How about a Tudor Ranger?



Very versatile and I believe it checks all the boxes. No bezel, no date, 3 hands and formal enough.

When you get the bracelet version, they throw in the brown leather strap and when you get the bund, they throw in the camo one.


----------



## mpalmer (Dec 30, 2011)

Blancpain Aqualung is the one that comes to mind.


----------



## hdms (Oct 23, 2011)

IWC pilot mark xvi. 
But I'll be getting an explorer too. One thing I realized is that once you fall in love with the explorer, it never goes away. Been wanting to get one since 2007 and despite getting other watches, I still go back to wanting one.


----------



## Triton9 (Sep 30, 2011)

Rolex Milgauss Blue


----------



## geoffbot (Mar 12, 2011)

actorius said:


> How about a Tudor Ranger?
> 
> 
> 
> ...


Beat me to it. One of the few with no date like faiz requested!


----------



## UKMike (Aug 4, 2012)

Explorer I - accept no substitutes


----------



## Ed.YANG (Jun 8, 2011)

Explorer style with ETA2824 under the dial... guarantees you a wide selection of hands out there for you to mod!


----------



## james.uk (Jun 30, 2011)

Everything you want at £300.


----------



## james.uk (Jun 30, 2011)

It's a Zeno. Hand is in the way!


----------



## MrDagon007 (Sep 24, 2012)

Why not a Stowa 40mm flieger, can be both sporty and elegant. Crisp and clean:










Or, quite interesting in the affordable segment, the Dagaz Thunderbolt. Has a date though. Thin, crisp and simple:










Finally, the Damasko 3x series is somewhat less formal but universal enough. There is a reason why these are cult watches. DA36 as an example, but they have day and date (not my picture):


----------



## Mr TPG (Feb 28, 2014)

Ed.YANG said:


> Explorer style with ETA2824 under the dial... guarantees you a wide selection of hands out there for you to mod!


What is this please?

Sent from my iPhone using Tapatalk


----------



## Memphis1 (Feb 19, 2011)

Mr TPG said:


> What is this please?
> 
> Sent from my iPhone using Tapatalk


It's a watch, it's used to tell time


----------



## Mr TPG (Feb 28, 2014)

Memphis1 said:


> It's a watch, it's used to tell time


Yes, sorry I should have been more specific.

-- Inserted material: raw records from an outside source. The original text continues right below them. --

(* ===== verification/ManifestFields.v ===== *)
(** One value, one spelling (src/src/application/manifest.rs): the numbers and the
    hexadecimal fields of a manifest, and what its canonical form pins. *)
From S2P Require Import Prelude Time Quorum Crypto Codec Hand Radio Manifest.

(** * Decimal *)

(** No leading zero but in "0" itself. *)
Definition canonical_digits (w : str) : Prop :=
  Forall (fun d => 48 <= d <= 57) w /\ w <> [] /\ (starts_with 48 w = true -> length w = 1%nat).

Section decimal.
Lemma digit_iff d : is_digit d = true <-> 48 <= d <= 57.
Proof. unfold is_digit. rewrite andb_true_iff, !Z.leb_le. lia. Qed.
Lemma digits_iff w : forallb is_digit w = true <-> Forall (fun d => 48 <= d <= 57) w.
Proof.
  rewrite forallb_forall, Forall_forall. split; intros Hw d Hd.
  - apply digit_iff, Hw. by apply list_elem_of_In.
  - apply digit_iff, Hw. by apply list_elem_of_In.
Qed.
Lemma of_decimal_cons d w : of_decimal (d :: w) = (d - 48) * 10 ^ len w + of_decimal w.
Proof.
  unfold len. induction w as [|e w IH] using rev_ind; [simpl; unfold of_decimal; simpl; lia|].
  change (d :: w ++ [e]) with ((d :: w) ++ [e]). rewrite !of_decimal_snoc, IH, length_app. simpl.
  rewrite Nat2Z.inj_add. change (Z.of_nat 1) with 1. rewrite Z.pow_add_r by lia. lia.
Qed.
Lemma of_decimal_bounds w : Forall (fun d => 48 <= d <= 57) w -> 0 <= of_decimal w < 10 ^ len w.
Proof.
  unfold len. induction 1 as [|d w Hd _ IH]; [done|]. rewrite of_decimal_cons. unfold len.
  simpl length. rewrite Nat2Z.inj_succ, Z.pow_succ_r by lia. nia.
Qed.
Lemma digits_same_length v w : Forall (fun d => 48 <= d <= 57) v -> Forall (fun d => 48 <= d <= 57) w ->
  length v = length w -> of_decimal v = of_decimal w -> v = w.
Proof.
  intros Hv; revert w; induction Hv as [|d v Hd Hv IH]; intros [|e w] Hw Hlen Heq; try done.
  apply Forall_cons in Hw as [He Hw]. simpl in Hlen. injection Hlen as Hlen.
  rewrite !of_decimal_cons in Heq. unfold len in Heq. rewrite Hlen in Heq.
  pose proof (of_decimal_bounds v Hv) as Hbv. pose proof (of_decimal_bounds w Hw) as Hbw.
  unfold len in *. rewrite Hlen in Hbv.
  assert (d = e) as -> by nia. f_equal. apply IH; [done..|lia].
Qed.
Lemma canonical_low w : canonical_digits w -> (1 < length w)%nat -> 10 ^ (len w - 1) <= of_decimal w.
Proof.
  intros (Hw & _ & Hz) Hlen. destruct w as [|d w]; [done|]. apply Forall_cons in Hw as [Hd Hw].
  rewrite of_decimal_cons. pose proof (of_decimal_bounds w Hw). unfold len in *. simpl length in *.
  replace (Z.of_nat (S (length w)) - 1) with (Z.of_nat (length w)) by lia.
  assert (d <> 48) by (intros ->; specialize (Hz eq_refl); lia). nia.
Qed.
Lemma canonical_digits_inj v w : canonical_digits v -> canonical_digits w ->
  of_decimal v = of_decimal w -> v = w.
Proof.
  intros Hv Hw Heq. pose proof (of_decimal_bounds v (proj1 Hv)). pose proof (of_decimal_bounds w (proj1 Hw)).
  assert (forall a b, canonical_digits a -> canonical_digits b -> of_decimal a = of_decimal b ->
    (length a <= length b)%nat) as Hle.
  { intros a b Ha Hb Hab. destruct (decide (length a <= length b)%nat) as [|Hgt]; [done|].
    pose proof (of_decimal_bounds b (proj1 Hb)) as Hbb.
    destruct Hb as (Hb & Hbn & _). assert (0 < length b)%nat by (destruct b; [done|simpl; lia]).
    pose proof (canonical_low a Ha ltac:(lia)) as Hlow. unfold len in *.
    pose proof (Z.pow_le_mono_r 10 (Z.of_nat (length b)) (Z.of_nat (length a) - 1) ltac:(lia) ltac:(lia)). lia. }
  pose proof (Hle v w Hv Hw Heq). pose proof (Hle w v Hw Hv (eq_sym Heq)).
  apply digits_same_length; [apply Hv|apply Hw|lia|done].
Qed.

Lemma dec_loop_canonical fuel n acc : 0 <= n < 10 ^ Z.of_nat fuel -> (0 < fuel)%nat ->
  exists d ds, dec_loop fuel n acc = (d :: ds) ++ acc /\ (d = 48 -> n = 0 /\ ds = []).
Proof.
  revert n acc; induction fuel as [|fuel IH]; intros n acc Hn Hf; [lia|].
  rewrite Nat2Z.inj_succ, Z.pow_succ_r in Hn by lia.
  pose proof (Z.mod_pos_bound n 10 ltac:(lia)) as Hmod.
  pose proof (Z.div_mod n 10 ltac:(lia)) as Hdm. cbn [dec_loop].
  destruct (Z.eqb_spec (n / 10) 0) as [Hz|Hnz].
  - exists (48 + n mod 10), []. split; [done|]. intros. split; [lia|done].
  - assert (0 <= n / 10 < 10 ^ Z.of_nat fuel) as Hq.
    { split; [apply Z.div_pos; lia|apply Z.div_lt_upper_bound; lia]. }
    assert (0 < fuel)%nat by (destruct fuel; [simpl in Hq; lia|lia]).
    destruct (IH (n / 10) ((48 + n mod 10) :: acc) Hq ltac:(done)) as (d & ds & -> & Hd).
    exists d, (ds ++ [48 + n mod 10]). split; [cbn [app]; by rewrite <- app_assoc|]. intros Hd'.
    destruct (Hd Hd'). lia.
Qed.
Lemma decimal_canonical n : is_u64 n -> canonical_digits (decimal n).
Proof.
  intros Hn. destruct (decimal_spec n Hn) as (_ & Hd & Hne). split_and!; [done..|]. unfold decimal.
  destruct (dec_loop_canonical 20 n []) as (d & ds & -> & Hd0); [|lia|].
  { change (10 ^ Z.of_nat 20) with 100000000000000000000. width. lia. }
  rewrite app_nil_r. simpl. intros Heq%Z.eqb_eq. destruct (Hd0 Heq) as [_ ->]. done.
Qed.
Lemma digits_ascii w : Forall (fun d => 48 <= d <= 57) w -> str_len w = len w.
Proof.
  intros Hw. unfold str_len. rewrite as_bytes_ascii; [done|]. eapply Forall_impl; [exact Hw|]. simpl. lia.
Qed.
Lemma digit_not_sign w : Forall (fun d => 48 <= d <= 57) w ->
  starts_with 43 w = false /\ starts_with 45 w = false.
Proof.
  intros Hw. destruct w as [|d w]; [done|]. apply Forall_cons in Hw as [Hd _]. simpl.
  split; apply Z.eqb_neq; lia.
Qed.

(** A number in a manifest has one spelling: Rust's own. *)
Lemma canonical_number_iff max w line field n : max <= U64_MAX ->
  canonical_number max w line field = Ok n <-> 0 <= n <= max /\ w = decimal n.
Proof.
  intros Hmax. unfold canonical_number. split.
  - destruct (_ || _); [done|]. destruct (_ && starts_with 48 w) eqn:Hz; [done|].
    intros Hp%ok_or_ok. unfold parse_uint in Hp. case_bool_decide as Hne; [done|].
    cbn [orb] in Hp. destruct (forallb is_digit w) eqn:Hd; [|done]. simpl in Hp.
    apply digits_iff in Hd. destruct (Z.leb_spec (of_decimal w) max) as [Hle|]; [|done].
    injection Hp as <-. pose proof (of_decimal_bounds w Hd).
    assert (is_u64 (of_decimal w)) as Hu by (width; lia). split; [lia|].
    apply canonical_digits_inj; [|by apply decimal_canonical|by destruct (decimal_spec _ Hu) as [-> _]].
    split_and!; [done..|]. intros Hs. rewrite Hs, digits_ascii, andb_true_r in Hz by done.
    apply Z.ltb_ge in Hz. destruct w as [|d [|e w]]; [done..|]. unfold len in Hz. simpl in Hz. lia.
  - intros [Hn ->]. assert (is_u64 n) as Hu by (width; lia).
    destruct (decimal_spec n Hu) as (Hv & Hd & Hne). destruct (digit_not_sign _ Hd) as [-> ->].
    destruct (decimal_canonical n Hu) as (_ & _ & Hz). cbn [orb].
    destruct (starts_with 48 (decimal n)) eqn:Hs.
    + rewrite digits_ascii by done. unfold len. rewrite Hz by done. simpl.
      unfold parse_uint. rewrite bool_decide_eq_false_2 by done.
      rewrite (proj2 (digits_iff _) Hd), Hv. simpl. by destruct (Z.leb_spec n max); [|lia].
    + rewrite andb_false_r. unfold parse_uint. rewrite bool_decide_eq_false_2 by done.
      rewrite (proj2 (digits_iff _) Hd), Hv. simpl. by destruct (Z.leb_spec n max); [|lia].
Qed.
End decimal.

(** * Hexadecimal *)

Section hexadecimal.
Lemma nibble_range c v : nibble c = Some v -> 0 <= v < 16 /\ 0 <= c < 128 /\ nth (Z.to_nat v) HEX 0 = c.
Proof.
  unfold nibble. destruct (_ && _) eqn:Hd; [|destruct (_ && (c <=? 102)) eqn:Hl; [|done]]; intros [= <-].
  - apply andb_true_iff in Hd as [?%Z.leb_le ?%Z.leb_le]. split_and!; [lia..|].
    assert (c - 48 = 0 \/ c - 48 = 1 \/ c - 48 = 2 \/ c - 48 = 3 \/ c - 48 = 4 \/ c - 48 = 5
      \/ c - 48 = 6 \/ c - 48 = 7 \/ c - 48 = 8 \/ c - 48 = 9) as Hc by lia.
    repeat destruct Hc as [Hc|Hc]; rewrite Hc; vm_compute (nth _ _ _); lia.
  - apply andb_true_iff in Hl as [?%Z.leb_le ?%Z.leb_le]. split_and!; [lia..|].
    assert (c - 97 + 10 = 10 \/ c - 97 + 10 = 11 \/ c - 97 + 10 = 12 \/ c - 97 + 10 = 13
      \/ c - 97 + 10 = 14 \/ c - 97 + 10 = 15) as Hc by lia.
    repeat destruct Hc as [Hc|Hc]; rewrite Hc; vm_compute (nth _ _ _); lia.
Qed.
Lemma nibble_hex v : 0 <= v < 16 -> nibble (nth (Z.to_nat v) HEX 0) = Some v.
Proof.
  intros Hv. assert (Forall (fun v => nibble (nth (Z.to_nat v) HEX 0) = Some v) (seqZ 0 16)) as Hall.
  { apply (bool_decide_unpack _). vm_compute. exact I. }
  rewrite Forall_forall in Hall. apply Hall, elem_of_seqZ. lia.
Qed.
Lemma two_nibbles h l : 0 <= h < 16 -> 0 <= l < 16 ->
  let b := Z.lor (Z.shiftl h 4) l in is_u8 b /\ Z.shiftr b 4 = h /\ Z.land b 15 = l.
Proof.
  intros Hh Hl b.
  assert (Z.shiftr l 4 = 0) as Hsl.
  { rewrite Z.shiftr_div_pow2 by lia. apply Z.div_small. simpl. lia. }
  assert (Z.shiftr b 4 = h) as Hs.
  { unfold b. rewrite Z.shiftr_lor, Hsl, Z.lor_0_r. rewrite Z.shiftr_shiftl_l by lia. apply Z.shiftl_0_r. }
  assert (Z.land b 15 = l) as Hm.
  { unfold b. change 15 with (Z.ones 4). rewrite Z.land_lor_distr_l, !Z.land_ones by lia.
    rewrite Z.shiftl_mul_pow2, Z.mod_mul, Z.mod_small by (simpl; lia). apply Z.lor_0_l. }
  split_and!; [|done..]. rewrite Z.shiftr_div_pow2 in Hs by lia. change 15 with (Z.ones 4) in Hm.
  rewrite Z.land_ones in Hm by lia. width. simpl in *. Z.to_euclidean_division_equations; lia.
Qed.

Lemma hex_pairs_some raw bs : Nat.Even (length raw) -> hex_pairs raw = Some bs ->
  raw = hex bs /\ wf_bytes bs.
Proof.
  revert bs. induction raw as [raw IH] using (induction_ltof1 _ (@length Z)); unfold ltof in IH.
  intros bs Heven. destruct raw as [|h [|l raw]].
  - intros [= <-]. split; [done|constructor].
  - destruct Heven as [k Hk]. simpl in Hk. lia.
  - cbn [hex_pairs]. intros (hi & Hh & (lo & Hl & (rest & Hr & [= <-])%bind_Some)%bind_Some)%bind_Some.
    apply nibble_range in Hh as (Hhr & _ & Hhc). apply nibble_range in Hl as (Hlr & _ & Hlc).
    destruct (IH raw ltac:(simpl; lia) rest) as [Hraw Hwf]; [|done|].
    { destruct Heven as [k Hk]. exists (k - 1)%nat. simpl in Hk. lia. }
    destruct (two_nibbles hi lo Hhr Hlr) as (Hb & Hs & Hm).
    split; [|by constructor]. unfold hex. cbn [map concat]. unfold hex_byte at 1. rewrite Hs, Hm, Hhc, Hlc.
    cbn [app]. by rewrite Hraw.
Qed.
Lemma hex_pairs_hex bs : wf_bytes bs -> hex_pairs (hex bs) = Some bs.
Proof.
  induction 1 as [|b bs Hb _ IH]; [done|]. destruct (nibbles b Hb) as (Hh & Hl & Heq).
  change (hex (b :: bs)) with (hex_byte b ++ hex bs). unfold hex_byte. cbn [app hex_pairs].
  rewrite !nibble_hex by done. simpl. rewrite IH. simpl. do 2 f_equal.
  destruct (two_nibbles _ _ Hh Hl) as (Hb' & Hs & Hm). destruct (nibbles _ Hb') as (_ & _ & ->).
  rewrite Hs, Hm. lia.
Qed.
Lemma hex_ascii bs : wf_bytes bs -> as_bytes (hex bs) = hex bs.
Proof.
  intros Hb. apply as_bytes_ascii. eapply Forall_impl; [by apply hex_range|]. simpl. lia.
Qed.

(** A hexadecimal field has one spelling, in lower case. *)
Lemma hex_bytes_iff n w line field bs : 0 <= n -> wf_str w ->
  hex_bytes n w line field = Ok bs <-> w = hex bs /\ wf_bytes bs /\ len bs = n.
Proof.
  intros Hn Hw. unfold hex_bytes. split.
  - destruct (Z.eqb_spec (str_len w) (n * 2)) as [Hl|]; simpl; [|done].
    intros Hp%ok_or_ok. apply hex_pairs_some in Hp as [Hraw Hwf].
    + assert (w = hex bs) as ->.
      { apply as_bytes_inj; [done| |by rewrite Hraw, hex_ascii].
        eapply Forall_impl; [by apply hex_range|]. unfold is_scalar. simpl. lia. }
      split_and!; [done..|]. unfold str_len in Hl. rewrite hex_ascii in Hl by done.
      unfold len in *. rewrite length_hex in Hl. lia.
    + unfold str_len, len in Hl. exists (Z.to_nat n). lia.
  - intros (-> & Hwf & Hlen). unfold str_len. rewrite hex_ascii by done. unfold len in *.
    rewrite length_hex. destruct (Z.eqb_spec (Z.of_nat (2 * length bs)) (n * 2)); [|lia]. simpl.
    by rewrite hex_pairs_hex.
Qed.
End hexadecimal.

(** A number and a hexadecimal field have one spelling each: what is accepted is
    the decimal form of a value in range, or the lowercase form of that many
    bytes, and nothing else. *)
Theorem one_spelling (max n line : Z) (w field : str) (bs : bytes) (z : Z) :
  max <= U64_MAX -> 0 <= n -> wf_str w ->
  (canonical_number max w line field = Ok z <-> 0 <= z <= max /\ w = decimal z)
  /\ (hex_bytes n w line field = Ok bs <-> w = hex bs /\ wf_bytes bs /\ len bs = n).
Proof. intros. split; [by apply canonical_number_iff|by apply hex_bytes_iff]. Qed.

Lemma one_spelling_witness :
  (canonical_number U16_MAX (lit "65535") 3 (lit "epoch") = Ok 65535
     <-> 0 <= 65535 <= U16_MAX /\ lit "65535" = decimal 65535)
  /\ (hex_bytes 2 (lit "65535") 3 (lit "epoch") = Ok [1; 2]
     <-> lit "65535" = hex [1; 2] /\ wf_bytes [1; 2] /\ len [1; 2] = 2).
Proof.
  apply one_spelling; [vm_compute; discriminate|lia|].
  apply (bool_decide_unpack (wf_str _)). vm_compute. exact I.
Defined.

What brand/model is this explorer homage please?

Sent from my iPhone using Tapatalk


----------



## actorius (May 26, 2014)

Mr TPG said:


> What brand/model is this explorer homage please?


Uhr 321

https://www.uhr.info/products/en/Th...321.html?PHPSESSID=69bgj1uoac3bvblbi2pck2ec62


----------



## dkpw (Jan 12, 2009)

TINA - There is no alternative. Trust me, I've had a PRS-25 Everest, a MKII Vantage, an Alpha Explorer and a couple of no-name homages. The real deal _is_ the way to go.


----------



## mui.richard (Aug 13, 2014)

faiz said:


> What alternatives do you have for the explorer 1, 36 or 39mm?
> 
> 
> 
> ...


How about the Tudor Heritage Ranger?


----------



## v76 (Dec 29, 2009)

A watch currently out of production, but still available with a thorough search (despite low production numbers). Well, truth be told, perhaps not terribly easy to find in new/mint/NOS condition - I lucked out ...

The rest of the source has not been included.